Tony oversees much of the work that goes in to making sure that every floor is spotless and every showroom is set up before the doors open on the first morning of the Market. He comes in at 6am on the days leading up to Market just to make sure everything gets accomplished.

And as Tony walks through the buildings and the docks, it seems that everyone knows him. They call out to him as he walks by, or he shouts a greeting to them. Because for Tony, his job is more than just tasks to accomplish: it’s people to know.

“You have to figure out each individual and each showroom,” Tony explains. He refers to the little, unique things about each person that makes them tick. It may be going out to lunch or just listening, but whatever it takes to connect with someone, Tony knows a good leader is willing to do it.

Photography by ZoZo Photography

As he moves around his office, a crew member comes up. Before the man can ask his question, Tony is leading him where he needs to be.

“I knew what he was looking for before he asked,” Tony chuckles, and he prides himself on being the kind of leader who can anticipate his workers’ needs even before they do.

Tony loves the busyness of it all, and he loves that he gets to meet so many different people.

He remembers thinking in the beginning of his job that some of the people associated with the Market were being rude to him. He later learned that many didn’t speak English, and had traveled from all over the world to get there. After that, he began to work to learn to communicate with everyone, even if it meant translating through multiple people over the phone.

“I probably know one person in every country of the world,” he says. And he has seen everything unloaded on his docks from penguins and tigers to Trisha Yearwood’s limo.

“There’s no telling what you’re going to see!” he says. “But it really takes something to surprise me.”

Tony Rayburn | Photography by ZoZo Photography

One thing that has surprised Tony over the years is the amount of history buried deep within the walls and rooms of IHFC. First called the Southern Furniture Exposition Building, the IHFC has a long history in High Point. When Tony was first put in charge of managing the Main Wing building, he began collecting little clues to the Market’s history. Although he says that saving different pieces of IHFC’s history started as a joke in his office, he now has crafted a museum of sorts beneath the floors of IHFC.

Tony has found everything from an initial blueprint of the building from 1919, to the first ever ticket from the String and Splinter Club. He found a bound resource guide from 1926 and the announcement of the first air conditioner installed in the 1950s (which still works today!).
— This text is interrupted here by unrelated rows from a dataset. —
(* ===== verification/Queries.v ===== *)
(** * Queries by field: [Category.sub_categories], [Category.product_count]
      and [Location.product_count]

    These properties of models.py (210-226, 298-304) ask MongoDB for the
    documents of another collection whose stored fields equal given
    values.  A document is seen as MongoDB stores it: the dictionary
    [to_son] of its declared fields ([SonView]), a reference field stored
    as the key it holds ([stored_key]).  A filter [{"f": v}] matches a
    document whose field [f] equals [v], or, when [v] is [None], a document
    that stores no [f] (MongoDB's rule).  Lists, embedded documents and
    dates are opaque: no filter of the code compares them.  Each [count()]
    or iteration is one round trip. *)

From S2P Require Import Prelude Store Entities.

(** ** Stored documents and filters *)

(** A stored field value: a scalar, or a value no filter of the code
    compares (a list, an embedded document, a date). *)
Inductive sonval := SScalar (v : pyval) | SOpaque.

(** [Model.to_son()]: the stored fields of a document. *)
Class SonView (E : Type) := to_son : E -> list (string * sonval).

Definition son_field `{SonView E} (e : E) (f : string) : option sonval :=
  (fun '(_, (_, v)) => v) <$> list_find (fun gv => gv.1 = f) (to_son e).

(** [self.pk] as a stored value. *)
Definition pk_val `{Document E} (e : E) : pyval :=
  match pk e with Some k => pyval_of_pkey k | None => PNone end.

(** [ReferenceField.to_mongo]: the key of the referenced document, the
    raw value coerced by the related model's primary key field. *)
Definition stored_key `{Document E} (r : refval E) : pyval :=
  match r with
  | Raw v => match pk_to_python v with Raw v' => v' | Inst e => pk_val e end
  | Inst e => pk_val e
  end.

Definition oint (o : option Z) : pyval := match o with Some z => PInt z | None => PNone end.
Definition obool (o : option bool) : pyval := match o with Some b => PBool b | None => PNone end.

Abbreviation filter_t := (list (string * pyval)).

(** One condition [{"f": v}] of a filter on a stored field. *)
Definition field_matches (sv : option sonval) (v : pyval) : bool :=
  match sv with
  | Some (SScalar v') => bool_decide (v' = v)
  | Some SOpaque => false
  | None => bool_decide (v = PNone)
  end.

Definition matches `{SonView E} (flt : filter_t) (e : E) : bool :=
  forallb (fun '(f, v) => field_matches (son_field e f) v) flt.

Section Where.
Context `{Document E, SonView E}.
Implicit Types (coll : gmap pkey E) (flt : filter_t).

(** [Model.objects.raw(filter)]: the matching documents, in key order. *)
Definition raw_where coll flt : list E :=
  List.filter (matches flt) (snd <$> map_to_list coll).

(** [.count()] on it: one round trip. *)
Definition count_where coll flt : PyM Env nat :=
  store_call (TCountWhere collection_name flt) (length (raw_where coll flt)).

(** Iterating it: one round trip. *)
Definition find_where coll flt : PyM Env (list E) :=
  store_call (TFindWhere collection_name flt) (raw_where coll flt).
End Where.

(** ** The stored form of the queried models *)

(** [Product.to_son()] (models.py 401-425). *)
#[export] Instance Product_SonView : SonView Product.t := fun p =>
  (match Product.id p with Some n => [("_id", SScalar (POid n))] | None => [] end) ++
  [ ("name", SScalar (ostr (Product.name p)));
    ("sku", SScalar (ostr (Product.sku p)));
    ("code", SScalar (ostr (Product.code p)));
    ("description", SScalar (ostr (Product.description p)));
    ("caption", SScalar (ostr (Product.caption p)));
    ("category", SScalar (stored_key (Product.category p)));
    ("sub_category", SScalar (stored_key (Product.sub_category p)));
    ("discount_price", SOpaque); ("images", SOpaque); ("price", SOpaque);
    ("location", SScalar (stored_key (Product.location p)));
    ("quantity", SScalar (oint (Product.quantity p)));
    ("unlimited_stock", SScalar (PBool (Product.unlimited_stock p)));
    ("user", SScalar (stored_key (Product.user p)));
    ("tags", SOpaque); ("attributes", SOpaque); ("variants", SOpaque);
    ("options", SOpaque); ("stats", SOpaque);
    ("allow_modification", SScalar (obool (Product.allow_modification p)));
    ("visible", SScalar (PBool (Product.visible p)));
    ("has_variations", SScalar (PBool (Product.has_variations p)));
    ("supplier", SOpaque); ("date_created", SOpaque); ("last_updated", SOpaque) ].

(** [SubCategory.to_son()] (models.py 234-244). *)
#[export] Instance SubCategory_SonView : SonView SubCategory.t := fun c =>
  (match SubCategory.id c with Some n => [("_id", SScalar (POid n))] | None => [] end) ++
  [ ("code", SScalar (ostr (SubCategory.code c)));
    ("name", SScalar (ostr (SubCategory.name c)));
    ("description", SScalar (ostr (SubCategory.description c)));
    ("category", SScalar (stored_key (SubCategory.category c)));
    ("instance_id", SScalar (ostr (SubCategory.instance_id c)));
    ("entity_id", SScalar (ostr (SubCategory.entity_id c)));
    ("category_code", SScalar (ostr (SubCategory.category_code c)));
    ("visible", SScalar (PBool (SubCategory.visible c)));
    ("eligible", SScalar (PBool (SubCategory.eligible c)));
    ("date_created", SOpaque); ("last_updated", SOpaque) ].

(** [User.to_son()] (models.py 80-85). *)
#[export] Instance User_SonView : SonView User.t := fun u =>
  (match User.id u with Some n => [("_id", SScalar (POid n))] | None => [] end) ++
  [ ("email", SScalar (ostr (User.email u)));
    ("first_name", SScalar (ostr (User.first_name u)));
    ("password", SScalar (ostr (User.password u)));
    ("last_name", SScalar (ostr (User.last_name u)));
    ("date_created", SOpaque); ("last_updated", SOpaque) ].

(** ** The query properties *)

(** [Category.sub_categories] (210-217), iterated. *)
Definition sub_categories (subs : gmap pkey SubCategory.t) (c : Category.t)
  : PyM Env (list SubCategory.t) :=
  find_where subs [("category", pk_val c)].

(** [Category.product_count] (219-226). *)
Definition category_product_count (products : gmap pkey Product.t) (c : Category.t) : PyM Env nat :=
  count_where products [("category_code", ostr (Category.code c));
                        ("instance_id", ostr (Category.instance_id c))].

(** [Location.product_count] (298-304). *)
Definition location_product_count (products : gmap pkey Product.t) (l : Location.t) : PyM Env nat :=
  count_where products [("location", pk_val l)].

(** ** Running a query *)

Section WhereLemmas.
Context `{Document E, SonView E}.
Implicit Types (coll : gmap pkey E) (flt : filter_t) (e : E).

Lemma matches_single f v e : matches [(f, v)] e = field_matches (son_field e f) v.
Proof. cbn. apply andb_true_r. Qed.

(** The documents a filter selects are the stored ones it matches. *)
Lemma raw_where_spec coll flt e :
  In e (raw_where coll flt) <-> (exists k, coll !! k = Some e) /\ matches flt e = true.
Proof.
  unfold raw_where. rewrite filter_In, <- list_elem_of_In, list_elem_of_fmap.
  split.
  - intros [([k e'] & -> & Hk) Hm]. rewrite elem_of_map_to_list in Hk. eauto.
  - intros [[k Hk] Hm]. split; [|done]. exists (k, e). by rewrite elem_of_map_to_list.
Qed.

(** A filter selects nothing exactly when no stored document matches it. *)
Lemma raw_where_nil coll flt :
  raw_where coll flt = [] <-> forall k e, coll !! k = Some e -> matches flt e = false.
Proof.
  split.
  - intros Hnil k e Hk. destruct (matches flt e) eqn:Hm; [|done].
    assert (Hin : In e (raw_where coll flt)) by (apply raw_where_spec; eauto).
    by rewrite Hnil in Hin.
  - intros Hno. destruct (raw_where coll flt) as [|e l] eqn:Hr; [done|].
    assert (Hin : In e (raw_where coll flt)) by (rewrite Hr; left; done).
    apply raw_where_spec in Hin as [[k Hk] Hm]. by rewrite (Hno k e Hk) in Hm.
Qed.

Lemma count_where_up coll flt env :
  store_up env = true ->
  count_where coll flt env = (Ok (length (raw_where coll flt)), log_trip (TCountWhere collection_name flt) env).
Proof. intros Hup. unfold count_where. by rewrite store_call_up. Qed.

Lemma find_where_up coll flt env :
  store_up env = true ->
  find_where coll flt env = (Ok (raw_where coll flt), log_trip (TFindWhere collection_name flt) env).
Proof. intros Hup. unfold find_where. by rewrite store_call_up. Qed.
End WhereLemmas.

(** The stored fields the queries of models.py read. *)
Lemma product_son_location (p : Product.t) :
  son_field p "location" = Some (SScalar (stored_key (Product.location p))).
Proof. unfold son_field, to_son, Product_SonView. by destruct (Product.id p). Qed.

Lemma product_son_category_code (p : Product.t) : son_field p "category_code" = None.
Proof. unfold son_field, to_son, Product_SonView. by destruct (Product.id p). Qed.

Lemma sub_category_son_category (c : SubCategory.t) :
  son_field c "category" = Some (SScalar (stored_key (SubCategory.category c))).
Proof. unfold son_field, to_son, SubCategory_SonView. by destruct (SubCategory.id c). Qed.

(** [Location.product_count] counts the products storing the location's
    key in their [location] field. *)
Lemma location_product_count_up products l env :
  store_up env = true ->
  location_product_count products l env =
    (Ok (length (List.filter (fun p => bool_decide (stored_key (Product.location p) = pk_val l))
                             (snd <$> map_to_list products))),
     log_trip (TCountWhere "product" [("location", pk_val l)]) env).
Proof.
  intros Hup. unfold location_product_count. rewrite count_where_up by done.
  do 3 f_equal. apply List.filter_ext. intros p. by rewrite matches_single, product_son_location.
Qed.

(** ** What the queries answer *)

(** C13: [Category.product_count] is always 0: it filters products on
    [category_code] and [instance_id], fields the [Product] model does not
    declare, so no stored product has them, and a category's [code] (a
    required field) never equals the [None] that would match a missing
    field.  It costs one round trip. *)
Theorem category_product_count_zero products c env :
  Category.code c <> None -> store_up env = true ->
  category_product_count products c env =
    (Ok 0, log_trip (TCountWhere "product" [("category_code", ostr (Category.code c));
                                            ("instance_id", ostr (Category.instance_id c))]) env).
Proof.
  intros Hc Hup. unfold category_product_count. rewrite count_where_up by done.
  rewrite (proj2 (raw_where_nil _ _)); [done|]. intros k p _. cbn [matches forallb].
  rewrite product_son_category_code. by destruct (Category.code c).
Qed.

(** C34: [Location.product_count] on a location that was never saved
    ([self.pk] is [None]) does not fail: the filter [{"location": None}]
    counts every product that stores no location. *)
Theorem location_product_count_unsaved products l env :
  Location.id l = None -> store_up env = true ->
  fst (location_product_count products l env) =
    Ok (length (List.filter (fun p => bool_decide (stored_key (Product.location p) = PNone))
                            (snd <$> map_to_list products))).
Proof.
  intros Hl Hup. rewrite location_product_count_up by done. cbn.
  unfold pk_val. cbn. by rewrite Hl.
Qed.

(** C38: Iterating [Category.sub_categories] takes
    one round trip and yields exactly the stored sub-categories whose
    [category] reference stores the category's key. *)
Theorem sub_categories_spec subs c env :
  store_up env = true ->
  exists r, sub_categories subs c env =
              (Ok r, log_trip (TFindWhere "sub_category" [("category", pk_val c)]) env) /\
    forall s, In s r <-> (exists k, subs !! k = Some s) /\ stored_key (SubCategory.category s) = pk_val c.
Proof.
  intros Hup. eexists. split; [unfold sub_categories; by rewrite find_where_up|].
  intros s. rewrite raw_where_spec, matches_single, sub_category_son_category. cbn.
  by rewrite bool_decide_eq_true.
Qed.

(** ** The queries on concrete data *)

Module QueryExamples.
Definition env0 : Env := mkEnv 0 0 true 0 0 [].
Definition shoes : Category.t :=
  Category.mk (Some 7%N) (Some "shoes") (Some "Shoes") None (Some "shop-1") None true true None None 0 0.
Definition widget : Product.t :=
  Product.with_id 1 (Product.from_kwargs 0 (<["name" := PStr "widget"]> (<["category" := POid 7]> ∅))).
Definition products : gmap pkey Product.t := <[KOid 1 := widget]> ∅.
Definition unsaved_location : Location.t :=
  Location.mk None None None None (Some "555") None None None None (Raw PNone) None None None
              None None false None (Raw (POid 3)) 0 0.
Definition sneakers : SubCategory.t :=
  SubCategory.mk (Some 9%N) (Some "sneakers") (Some "Sneakers") None (Raw (POid 7)) (Some "shop-1")
                 None None true true 0 0.
Definition subs : gmap pkey SubCategory.t := <[KOid 9 := sneakers]> ∅.

(** A product filed under category 7 is still not counted by it. *)
Lemma category_product_count_zero_witness :
  category_product_count products shoes env0 =
    (Ok 0, log_trip (TCountWhere "product" [("category_code", PStr "shoes");
                                            ("instance_id", PStr "shop-1")]) env0).
Proof. refine (category_product_count_zero products shoes env0 _ _); [discriminate|reflexivity]. Defined.

(** The unsaved location counts the product that has no location. *)
Lemma location_product_count_unsaved_witness :
  fst (location_product_count products unsaved_location env0) = Ok 1%nat.
Proof.
  etransitivity; [refine (location_product_count_unsaved products unsaved_location env0 _ _); reflexivity|].
  reflexivity.
Defined.

Lemma sub_categories_spec_witness :
  exists r, sub_categories subs shoes env0 =
              (Ok r, log_trip (TFindWhere "sub_category" [("category", pk_val shoes)]) env0) /\
    forall s, In s r <-> (exists k, subs !! k = Some s) /\ stored_key (SubCategory.category s) = pk_val shoes.
Proof. apply sub_categories_spec. reflexivity. Defined.

(** [Category.sub_categories] of [shoes] finds [sneakers]. *)
Example sub_categories_shoes : fst (sub_categories subs shoes env0) = Ok [sneakers].
Proof. vm_compute. reflexivity. Qed.
End QueryExamples.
One of his crew members even found an old ticket in the crack of a wall for the admissions fee into the Market that once cost $0.25.

Photography by ZoZo Photography

Photography by ZoZo Photography

Photography by ZoZo Photography

Photography by ZoZo Photography

Tony Rayburn | Photography by ZoZo Photography

Tony has saved pictures of the building from the 50s, 60s, 70s, and 80s, as well as artist renderings of future building projects. The walls of his office are filled with memorabilia from Furniture Markets past, and has now spilled into the hallways nearby.

“The next generation needs to know it,” Tony says about the history he collects. “That goes for any business that has been a business this long. Someone needs to know it.”

Photography by ZoZo Photography

 

Photography by ZoZo Photography

Photography by ZoZo Photography

And as a faithful collector of history and caretaker of so much that goes on behind the scenes of Market, Tony Rayburn is one of the people that has made the Furniture Market such an integral and successful part of our city.

“Whatever needs to be done, I’m here to help these people,” Tony says. “Let’s get it done!”